--- Exercise aim ---
When the word "called" shows up in a line of the data below, copy that whole line.

--- Dataset ---

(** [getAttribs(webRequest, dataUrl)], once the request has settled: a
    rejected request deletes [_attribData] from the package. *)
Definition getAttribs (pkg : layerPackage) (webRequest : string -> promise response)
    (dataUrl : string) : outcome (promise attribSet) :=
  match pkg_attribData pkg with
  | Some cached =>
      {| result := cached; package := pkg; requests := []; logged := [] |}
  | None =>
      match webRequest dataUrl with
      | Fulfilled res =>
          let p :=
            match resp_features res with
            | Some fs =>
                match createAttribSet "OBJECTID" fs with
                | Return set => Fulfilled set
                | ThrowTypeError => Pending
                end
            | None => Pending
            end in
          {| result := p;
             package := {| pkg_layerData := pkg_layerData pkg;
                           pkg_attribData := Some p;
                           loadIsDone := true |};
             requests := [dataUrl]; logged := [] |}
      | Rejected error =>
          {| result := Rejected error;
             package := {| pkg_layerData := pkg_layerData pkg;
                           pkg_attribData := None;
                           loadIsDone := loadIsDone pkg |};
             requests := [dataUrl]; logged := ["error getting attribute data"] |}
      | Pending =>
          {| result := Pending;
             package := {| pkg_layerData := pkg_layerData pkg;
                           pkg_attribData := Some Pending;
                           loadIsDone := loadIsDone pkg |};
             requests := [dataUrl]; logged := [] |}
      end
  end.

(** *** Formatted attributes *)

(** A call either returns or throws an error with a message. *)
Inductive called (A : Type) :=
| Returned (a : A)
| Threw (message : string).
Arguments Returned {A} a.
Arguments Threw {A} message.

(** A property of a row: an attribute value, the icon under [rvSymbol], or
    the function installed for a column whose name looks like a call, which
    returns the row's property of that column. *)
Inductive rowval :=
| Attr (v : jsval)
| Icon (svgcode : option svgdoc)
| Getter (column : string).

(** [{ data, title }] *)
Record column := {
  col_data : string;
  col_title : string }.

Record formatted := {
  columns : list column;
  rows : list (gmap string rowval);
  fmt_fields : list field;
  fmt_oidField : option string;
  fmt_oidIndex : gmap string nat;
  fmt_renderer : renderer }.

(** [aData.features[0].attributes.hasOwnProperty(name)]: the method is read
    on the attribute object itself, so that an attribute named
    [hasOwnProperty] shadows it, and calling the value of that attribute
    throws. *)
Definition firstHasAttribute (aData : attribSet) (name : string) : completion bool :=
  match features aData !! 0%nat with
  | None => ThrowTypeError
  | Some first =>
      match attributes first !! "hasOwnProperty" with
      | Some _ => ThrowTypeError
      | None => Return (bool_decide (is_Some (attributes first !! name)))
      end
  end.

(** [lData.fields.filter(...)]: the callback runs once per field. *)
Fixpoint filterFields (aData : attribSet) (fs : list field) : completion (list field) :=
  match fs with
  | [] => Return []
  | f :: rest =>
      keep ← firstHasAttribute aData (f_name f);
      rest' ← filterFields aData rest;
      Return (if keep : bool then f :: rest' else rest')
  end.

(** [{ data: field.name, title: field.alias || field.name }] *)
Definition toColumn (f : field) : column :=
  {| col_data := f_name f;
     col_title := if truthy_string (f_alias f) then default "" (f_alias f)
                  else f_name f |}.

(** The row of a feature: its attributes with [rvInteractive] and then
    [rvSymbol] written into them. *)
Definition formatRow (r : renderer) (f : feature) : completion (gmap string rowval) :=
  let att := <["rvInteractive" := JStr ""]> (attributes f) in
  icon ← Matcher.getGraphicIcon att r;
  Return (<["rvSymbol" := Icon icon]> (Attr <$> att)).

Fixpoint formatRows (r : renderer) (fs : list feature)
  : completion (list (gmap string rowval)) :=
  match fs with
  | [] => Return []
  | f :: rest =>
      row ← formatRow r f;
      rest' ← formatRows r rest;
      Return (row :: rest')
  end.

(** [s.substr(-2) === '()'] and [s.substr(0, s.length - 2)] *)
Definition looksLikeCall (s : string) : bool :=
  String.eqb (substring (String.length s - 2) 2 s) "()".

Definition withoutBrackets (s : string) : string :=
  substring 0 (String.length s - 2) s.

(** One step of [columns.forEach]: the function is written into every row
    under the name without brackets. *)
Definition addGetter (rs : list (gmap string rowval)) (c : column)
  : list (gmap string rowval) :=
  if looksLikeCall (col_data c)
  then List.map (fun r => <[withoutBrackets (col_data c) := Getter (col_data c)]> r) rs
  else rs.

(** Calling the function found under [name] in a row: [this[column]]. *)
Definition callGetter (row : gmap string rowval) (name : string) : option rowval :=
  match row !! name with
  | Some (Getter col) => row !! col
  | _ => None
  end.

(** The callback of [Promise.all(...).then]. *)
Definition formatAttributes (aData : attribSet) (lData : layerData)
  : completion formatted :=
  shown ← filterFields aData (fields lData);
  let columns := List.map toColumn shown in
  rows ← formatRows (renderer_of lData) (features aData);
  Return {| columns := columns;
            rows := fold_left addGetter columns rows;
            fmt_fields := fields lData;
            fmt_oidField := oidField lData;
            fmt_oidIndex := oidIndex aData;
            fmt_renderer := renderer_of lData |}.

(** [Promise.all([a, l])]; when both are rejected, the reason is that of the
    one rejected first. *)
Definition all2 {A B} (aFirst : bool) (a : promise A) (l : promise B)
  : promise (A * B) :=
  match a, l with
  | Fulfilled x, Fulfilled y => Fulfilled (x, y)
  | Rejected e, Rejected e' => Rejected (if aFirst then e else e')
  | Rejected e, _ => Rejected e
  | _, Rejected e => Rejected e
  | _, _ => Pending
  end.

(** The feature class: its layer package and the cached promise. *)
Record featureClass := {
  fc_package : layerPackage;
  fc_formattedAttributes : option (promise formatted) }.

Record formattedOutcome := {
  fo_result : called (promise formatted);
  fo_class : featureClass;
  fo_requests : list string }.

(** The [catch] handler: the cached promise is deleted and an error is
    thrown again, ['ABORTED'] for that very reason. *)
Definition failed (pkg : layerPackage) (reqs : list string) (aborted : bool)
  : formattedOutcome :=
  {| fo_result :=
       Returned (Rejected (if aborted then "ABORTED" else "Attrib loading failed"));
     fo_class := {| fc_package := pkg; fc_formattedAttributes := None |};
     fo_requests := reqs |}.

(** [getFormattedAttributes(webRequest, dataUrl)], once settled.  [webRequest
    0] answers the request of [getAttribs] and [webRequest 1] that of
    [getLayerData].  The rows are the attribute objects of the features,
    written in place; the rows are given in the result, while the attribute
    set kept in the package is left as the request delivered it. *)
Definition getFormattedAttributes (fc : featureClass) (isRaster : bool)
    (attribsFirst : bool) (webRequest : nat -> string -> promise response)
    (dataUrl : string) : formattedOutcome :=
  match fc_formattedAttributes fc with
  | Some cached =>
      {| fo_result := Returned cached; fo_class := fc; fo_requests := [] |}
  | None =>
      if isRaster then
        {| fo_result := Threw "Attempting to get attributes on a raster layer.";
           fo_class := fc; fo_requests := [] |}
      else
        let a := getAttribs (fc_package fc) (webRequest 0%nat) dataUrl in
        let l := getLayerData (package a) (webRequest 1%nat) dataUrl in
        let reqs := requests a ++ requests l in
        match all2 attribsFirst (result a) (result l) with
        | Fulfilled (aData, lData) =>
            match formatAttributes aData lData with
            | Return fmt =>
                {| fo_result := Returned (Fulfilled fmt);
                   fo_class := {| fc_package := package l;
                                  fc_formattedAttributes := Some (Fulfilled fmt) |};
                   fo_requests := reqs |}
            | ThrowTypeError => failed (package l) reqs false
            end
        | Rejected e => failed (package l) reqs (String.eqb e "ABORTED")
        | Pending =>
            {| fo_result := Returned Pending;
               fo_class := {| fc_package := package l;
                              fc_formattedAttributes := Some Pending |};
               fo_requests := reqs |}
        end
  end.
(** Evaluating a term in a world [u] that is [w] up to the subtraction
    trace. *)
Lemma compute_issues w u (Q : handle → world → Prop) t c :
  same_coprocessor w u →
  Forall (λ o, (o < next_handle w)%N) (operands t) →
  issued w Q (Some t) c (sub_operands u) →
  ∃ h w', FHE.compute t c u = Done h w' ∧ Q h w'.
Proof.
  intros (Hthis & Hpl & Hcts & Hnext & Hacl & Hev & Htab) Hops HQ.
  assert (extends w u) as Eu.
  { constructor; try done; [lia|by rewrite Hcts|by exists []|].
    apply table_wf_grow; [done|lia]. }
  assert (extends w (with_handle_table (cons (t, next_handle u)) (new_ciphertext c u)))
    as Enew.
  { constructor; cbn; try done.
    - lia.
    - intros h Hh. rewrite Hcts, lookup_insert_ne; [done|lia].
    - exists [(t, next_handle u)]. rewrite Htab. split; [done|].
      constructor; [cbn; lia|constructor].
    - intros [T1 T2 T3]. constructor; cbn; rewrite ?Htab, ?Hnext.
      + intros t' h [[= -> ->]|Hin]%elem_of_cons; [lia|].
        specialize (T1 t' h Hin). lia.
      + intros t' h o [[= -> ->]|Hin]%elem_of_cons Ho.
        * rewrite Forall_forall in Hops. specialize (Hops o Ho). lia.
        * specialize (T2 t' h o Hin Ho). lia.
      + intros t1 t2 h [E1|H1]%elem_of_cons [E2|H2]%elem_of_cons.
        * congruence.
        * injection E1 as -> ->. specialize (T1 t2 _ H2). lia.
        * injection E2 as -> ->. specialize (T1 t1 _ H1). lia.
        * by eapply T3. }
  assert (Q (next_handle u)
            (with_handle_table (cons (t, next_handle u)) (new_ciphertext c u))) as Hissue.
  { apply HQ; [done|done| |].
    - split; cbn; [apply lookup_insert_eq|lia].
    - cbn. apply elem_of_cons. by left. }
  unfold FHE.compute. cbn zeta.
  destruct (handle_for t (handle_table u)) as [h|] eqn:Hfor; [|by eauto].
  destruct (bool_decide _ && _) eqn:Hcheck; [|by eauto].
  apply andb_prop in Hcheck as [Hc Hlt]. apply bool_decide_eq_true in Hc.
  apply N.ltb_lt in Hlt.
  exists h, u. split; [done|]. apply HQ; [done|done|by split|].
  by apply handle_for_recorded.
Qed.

--- Response ---
Inductive called (A : Type) :=
  fo_result : called (promise formatted);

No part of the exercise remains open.